I’ll be speaking later this afternoon at ApacheCon EU. The title of my talk is “Iteratively Improving Spark Application Performance.” The great thing about Apache Spark is that simple prototype applications are very easy to develop, and even a first attempt at realizing a new analysis will usually work well enough so that it’s not frustrating to evaluate it on real data. However, simple prototypes can often exhibit performance problems that aren’t obvious until you know where to look.
In this talk, we’ll introduce Spark’s execution model and discuss how to use Spark effectively. I’ll use a prototype implementation of my bike data analytics application as a running example and will present four general principles to keep in mind when writing efficient Spark applications, complete with detailed code explanations. My slides are available here as a PDF.

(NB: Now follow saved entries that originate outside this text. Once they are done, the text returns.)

Lemma sell_spec (entry : option Q) (s : Sim) : Sold entry s (_sell_eth entry s).
Proof.
  unfold _sell_eth.
  destruct (parse_qty_spec entry) as [E | q E Hq | q E Hq].
  - cbn. apply sold_invalid. now left.
  - cbn. apply sold_invalid. right. now exists q.
  - assert (N : Qle_bool q 0 = false).
    { apply not_true_iff_false. rewrite Qle_bool_iff. now apply Qlt_not_le. }
    rewrite N.
    destruct (Qgt_bool q (balance_eth s + eps_eth)) eqn:G.
    + apply (sold_short _ _ q); auto. now apply Qgt_bool_iff.
    + apply (sold_filled _ _ q); auto. now apply Qgt_bool_false.
Qed.

End Trades.

(** *** Window and scale *)

Section Window.

Lemma max_candles_ok (w st : Z) :
  st <> 0%Z -> max_candles w st = Ok (Z.max 1 (w / st)).
Proof.
  intros H. unfold max_candles, floordiv.
  apply Z.eqb_neq in H. now rewrite H.
Qed.

Lemma slice_last {A : Type} (n : Z) (l : list A) :
  (1 <= n)%Z ->
  slice_from (- n) l = last_n (Z.to_nat (Z.min n (Z.of_nat (List.length l)))) l.
Proof.
  intros Hn. unfold slice_from, last_n.
  assert (L : (- n <? 0)%Z = true) by (apply Z.ltb_lt; lia).
  rewrite L. f_equal. lia.
Qed.

Lemma visible_spec (w st : Z) (history : list Candle) :
  st <> 0%Z ->
  visible w st history = Ok (last_n (window_size w st (List.length history)) history).
Proof.
  intros H. unfold visible. rewrite (max_candles_ok _ _ H). cbn [bind].
  now rewrite slice_last by lia.
Qed.

Lemma window_size_le (w st : Z) (len : nat) : (window_size w st len <= len)%nat.
Proof. unfold window_size. lia. Qed.

Lemma last_n_length {A : Type} (k : nat) (l : list A) :
  (k <= List.length l)%nat -> List.length (last_n k l) = k.
Proof. intros H. unfold last_n. rewrite length_skipn. lia. Qed.

Lemma last_n_suffix {A : Type} (k : nat) (l : list A) :
  exists older, l = older ++ last_n k l.
Proof.
  exists (firstn (List.length l - k) l). unfold last_n.
  now rewrite firstn_skipn.
Qed.

Lemma last_n_cons_nonempty {A : Type} (k : nat) (l : list A) :
  (1 <= k)%nat -> l <> [] -> last_n k l <> [].
Proof.
  intros Hk Hl C. apply (f_equal (@List.length A)) in C.
  unfold last_n in C. rewrite length_skipn in C.
  destruct l; [ congruence | cbn [List.length] in C; lia ].
Qed.

Lemma fold_max_ge (tl : list Q) (x : Q) : x <= fold_left Qmax tl x.
Proof.
  revert x. induction tl as [ | y tl IH]; intros x; cbn [fold_left].
  - lra.
  - specialize (IH (Qmax x y)). pose proof (Q.le_max_l x y). lra.
Qed.

Lemma fold_min_le (tl : list Q) (x : Q) : fold_left Qmin tl x <= x.
Proof.
  revert x. induction tl as [ | y tl IH]; intros x; cbn [fold_left].
  - lra.
  - specialize (IH (Qmin x y)). pose proof (Q.le_min_l x y). lra.
Qed.

Lemma truediv_ok (a b : Q) : ~ b == 0 -> truediv a b = Ok (a / b).
Proof.
  intros H. unfold truediv.
  destruct (Qeq_bool b 0) eqn:E; [ | reflexivity ].
  apply Qeq_bool_iff in E. contradiction.
Qed.

Lemma yfrom_ok (h : Z) (top bot price : Q) :
  bot < top ->
  yfrom h top bot price
  = Ok (inject_Z h - (price - bot) / (top - bot) * inject_Z h).
Proof.
  intros H. unfold yfrom. rewrite truediv_ok by lra. reflexivity.
Qed.

Lemma yfrom_top (h : Z) (top bot : Q) :
  bot < top -> inject_Z h - (top - bot) / (top - bot) * inject_Z h == 0.
Proof. intros H. field. lra. Qed.

Lemma yfrom_bot (h : Z) (top bot : Q) :
  bot < top -> inject_Z h - (bot - bot) / (top - bot) * inject_Z h == inject_Z h.
Proof. intros H. field. lra. Qed.

End Window.

(** *** Direction tags *)

Section Tags.

Lemma make_candle_sound (o c zh zl : Q) : tag_sound (make_candle o c zh zl).
Proof.
  unfold tag_sound. cbn [make_candle color open close].
  destruct (Qle_bool o c) eqn:E.
  - repeat split; auto; try (intros; discriminate); intros _.
    apply round_mono. now apply Qle_bool_iff.
  - repeat split; auto; try (intros; discriminate); intros _.
    apply round_mono. apply Qlt_le_weak, Qnot_le_lt.
    intros C. apply Qle_bool_iff in C. congruence.
Qed.

Lemma make_candle_cents_close (o c zh zl : Q) : cents (close (make_candle o c zh zl)).
Proof. cbn [make_candle close]. apply cents_round. Qed.

Lemma append_first_tags (d : CandleDraws) : sim_tags (_append_new_candle true d fresh).
Proof.
  unfold sim_tags; cbn [_append_new_candle current_price candles fresh app].
  split; [ reflexivity | split ].
  - constructor; [ | constructor ].
    split; [ apply make_candle_cents_close | apply make_candle_sound ].
  - eexists _, []. split; [ reflexivity | constructor ].
Qed.

Lemma append_next_tags (d : CandleDraws) (s : Sim) :
  sim_tags s -> sim_tags (_append_new_candle false d s).
Proof.
  intros (Hp & Hall & first & later & E & Hlater).
  unfold sim_tags; cbn [_append_new_candle current_price candles].
  split; [ assumption | split ].
  - apply Forall_app; split; [ assumption | ].
    constructor; [ | constructor ].
    split; [ apply make_candle_cents_close | apply make_candle_sound ].
  - exists first, (later ++ [make_candle (next_open false (r_open d) s)
                                (current_price s) (z_high d) (z_low d)]).
    split; [ now rewrite E | ].
    apply Forall_app; split; [ assumption | ].
    constructor; [ | constructor ].
    assert (Hne : candles s <> []) by (rewrite E; discriminate).
    destruct (nonempty_last _ Hne) as [older [k Ek]].
    rewrite (next_open_last _ _ _ _ Ek).
    rewrite Ek in Hall. apply Forall_app in Hall as [_ Hk].
    inversion Hk as [ | ? ? [Hck _] _ ]; subst.
    now apply make_candle_tag.
Qed.

Lemma tick_tags (z : Q) (d : CandleDraws) (s : Sim) : sim_tags s -> sim_tags (_tick z d s).
Proof.
  intros (_ & Hall & Hsplit). unfold _tick. apply append_next_tags.
  unfold sim_tags; cbn [_simulate_next_price current_price candles].
  split; [ apply cents_round | now split ].
Qed.

Lemma handle_tags (s : Sim) (e : Event) : sim_tags s -> sim_tags (handle s e).
Proof.
  intros H. destruct e as [z d | entry | entry]; cbn [handle].
  - now apply tick_tags.
  - destruct (buy_frame entry s) as [Ep Ec]. unfold sim_tags. now rewrite Ep, Ec.
  - destruct (sell_frame entry s) as [Ep Ec]. unfold sim_tags. now rewrite Ep, Ec.
Qed.

Lemma run_tags (d0 : CandleDraws) (z1 : Q) (d1 : CandleDraws) (evs : list Event) :
  sim_tags (run d0 z1 d1 evs).
Proof.
  unfold run, __init__.
  generalize (tick_tags z1 d1 _ (append_first_tags d0)).
  generalize (_tick z1 d1 (_append_new_candle true d0 fresh)).
  induction evs as [ | e evs IH]; intros s H; cbn [fold_left].
  - assumption.
  - apply IH. now apply handle_tags.
Qed.

End Tags.

(** *** Balances *)


Section Balances.

Lemma buy_filled_inv (entry : option Q) (s : Sim) :
  filled (_buy_eth entry s) ->
  exists q, entry = Some q /\ 0 < q /\ q * current_price s <= balance_usd s + eps_usd /\
    balance_usd (fst (_buy_eth entry s)) = balance_usd s - q * current_price s /\
    balance_eth (fst (_buy_eth entry s)) = balance_eth s + q /\
    current_price (fst (_buy_eth entry s)) = current_price s.
Proof.
  unfold filled.
  destruct (buy_spec entry s) as [ _ | q _ _ _ | q E Hq Hc ]; cbn [snd fst In].
  - intros [C | []]; discriminate.
  - intros [C | []]; discriminate.
  - intros _. exists q. repeat split; assumption.
Qed.

Lemma sell_filled_inv (entry : option Q) (s : Sim) :
  filled (_sell_eth entry s) ->
  exists q, entry = Some q /\ 0 < q /\ q <= balance_eth s + eps_eth /\
    balance_usd (fst (_sell_eth entry s)) = balance_usd s + q * current_price s /\
    balance_eth (fst (_sell_eth entry s)) = balance_eth s - q /\
    current_price (fst (_sell_eth entry s)) = current_price s.
Proof.
  unfold filled.
  destruct (sell_spec entry s) as [ _ | q _ _ _ | q E Hq Hc ]; cbn [snd fst In].
  - intros [C | []]; discriminate.
  - intros [C | []]; discriminate.
  - intros _. exists q. repeat split; assumption.
Qed.

Lemma buy_rejected (entry : option Q) (s : Sim) :
  ~ filled (_buy_eth entry s) -> fst (_buy_eth entry s) = s.
Proof.
  unfold filled.
  destruct (buy_spec entry s) as [ _ | q _ _ _ | q E Hq Hc ]; cbn [snd fst In];
    try reflexivity.
  intros C. exfalso. apply C. now left.
Qed.

Lemma sell_rejected (entry : option Q) (s : Sim) :
  ~ filled (_sell_eth entry s) -> fst (_sell_eth entry s) = s.
Proof.
  unfold filled.
  destruct (sell_spec entry s) as [ _ | q _ _ _ | q E Hq Hc ]; cbn [snd fst In];
    try reflexivity.
  intros C. exfalso. apply C. now left.
Qed.

End Balances.


(** * The claims *)

(** C1. Every candle the aggregator appends, the first one of the
    constructor as well as the ones of later ticks, is stored with
    [low <= min(open, close)] and [max(open, close) <= high] on its rounded
    fields, and clamping the wicks to the body bounds leaves every stored
    candle as it is: rounding is monotone, so it never breaks the ordering. *)
Theorem candle_invariant_after_rounding
  (d0 : CandleDraws) (z1 : Q) (d1 : CandleDraws) (evs : list Event) :
  unit_draw (r_open d0) ->
  candles (run d0 z1 d1 evs) <> [] /\
  Forall (fun c => candle_invariant c /\ clamp_to_body c = c)
         (candles (run d0 z1 d1 evs)).
Proof.
  intros Hr. destruct (run_ok d0 z1 d1 evs Hr) as (_ & Hne & Hall).
  split; [ assumption | ].
  eapply Forall_impl; [ | exact Hall ].
  intros c [(_ & _ & Hinv) _]. split; [ assumption | now apply clamp_noop ].
Qed.

Lemma candle_invariant_after_rounding_witness :
  unit_draw (r_open draws_a) /\
  Forall (fun c => candle_invariant c /\ clamp_to_body c = c)
         (candles (run draws_a 1 draws_b [Tick (-1) draws_a; Buy (Some 0.1)])).
Proof.
  assert (H : unit_draw (r_open draws_a)) by (unfold unit_draw; cbn; lra).
  split; [ exact H | ].
  exact (proj2 (candle_invariant_after_rounding draws_a 1 draws_b _ H)).
Defined.

(** C2. For every current price and every gaussian draw the price step
    stores [round(max(1.0, p * (1 + pct_change)), 2)], and that value is at
    least 1.0, hence never zero or negative.  Positivity of [p] is not even
    needed. *)
Theorem price_never_below_floor (z : Q) (s : Sim) :
  current_price (_simulate_next_price z s)
  = advance (current_price s) (gauss DRIFT VOLATILITY z) /\
  1 <= current_price (_simulate_next_price z s) /\
  0 < current_price (_simulate_next_price z s).
Proof.
  split; [ reflexivity | ].
  destruct (simulate_price_ok z s) as [H _]. split; lra.
Qed.

(** C3. With the class constants the chart is 1450 pixels wide and a candle
    takes 16 pixels; of any history of at least 90 candles the window is the
    last 90, in their original order.  In general the window is the last
    [min(max(1, pixelWidth // step), len(history))] candles. *)
Theorem window_is_tail_of_history :
  chart_w = 1450%Z /\ step = 16%Z /\
  (forall history : list Candle,
     (90 <= List.length history)%nat ->
     visible chart_w step history = Ok (last_n 90 history) /\
     List.length (last_n 90 history) = 90%nat /\
     exists older, history = older ++ last_n 90 history) /\
  (forall (w st : Z) (history : list Candle),
     st <> 0%Z ->
     let k := window_size w st (List.length history) in
     visible w st history = Ok (last_n k history) /\
     List.length (last_n k history) = k /\
     exists older, history = older ++ last_n k history).
Proof.
  split; [ reflexivity | split; [ reflexivity | split ] ].
  - intros history Hlen.
    assert (E : window_size chart_w step (List.length history) = 90%nat).
    { unfold window_size. change (chart_w / step)%Z with 90%Z. lia. }
    rewrite (visible_spec chart_w step history) by discriminate. rewrite E.
    split; [ reflexivity | split ].
    + now apply last_n_length.
    + apply last_n_suffix.
  - intros w st history Hst k.
    split; [ now apply visible_spec | split ].
    + apply last_n_length, window_size_le.
    + apply last_n_suffix.
Qed.

Lemma window_is_tail_of_history_witness :
  visible chart_w step (repeat (flat 100) 1000) = Ok (repeat (flat 100) 90).
Proof.
  destruct window_is_tail_of_history as (_ & _ & H & _).
  destruct (H (repeat (flat 100) 1000)) as (E & _).
  - rewrite repeat_length. apply Nat.leb_le. reflexivity.
  - exact E.
Defined.

(** X21. The tag is computed from the open and close before they are
    rounded: it is up exactly when the raw close is at least the raw open.
    In every reachable state each stored tag is one of the two colours and
    never contradicts the stored fields outright (an up bar has stored
    close >= stored open, a down bar stored close <= stored open), and
    every candle after the first is tagged up exactly when its stored close
    is at least its stored open. *)
Theorem tag_follows_raw_comparison :
  (forall o c zh zl : Q, color (make_candle o c zh zl) = GREEN <-> o <= c) /\
  (forall (d0 : CandleDraws) (z1 : Q) (d1 : CandleDraws) (evs : list Event),
     Forall tag_sound (candles (run d0 z1 d1 evs)) /\
     exists first later,
       candles (run d0 z1 d1 evs) = first :: later /\
       Forall tag_consistent later).
Proof.
  split; [ apply make_candle_color | ].
  intros d0 z1 d1 evs. destruct (run_tags d0 z1 d1 evs) as (_ & Hall & Hsplit).
  split; [ | assumption ].
  eapply Forall_impl; [ | exact Hall ]. now intros c [_ H].
Qed.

If you’re interested in more detail about the bike data analytics application, you can watch a brief video demo or watch a video of my talk about this application from Spark Summit earlier this year. Finally, I’ve published a blog post covering similar principles for improving Spark applications, which will be a useful reference whether or not you’re able to attend the talk.1
If you’re also at ApacheCon today, I hope to see you at 15:50 CET!
Footnotes
The talk will feature visual explanations and other material that are not in that post, but the post has links to full code examples suitable for off-line experimentation.↩︎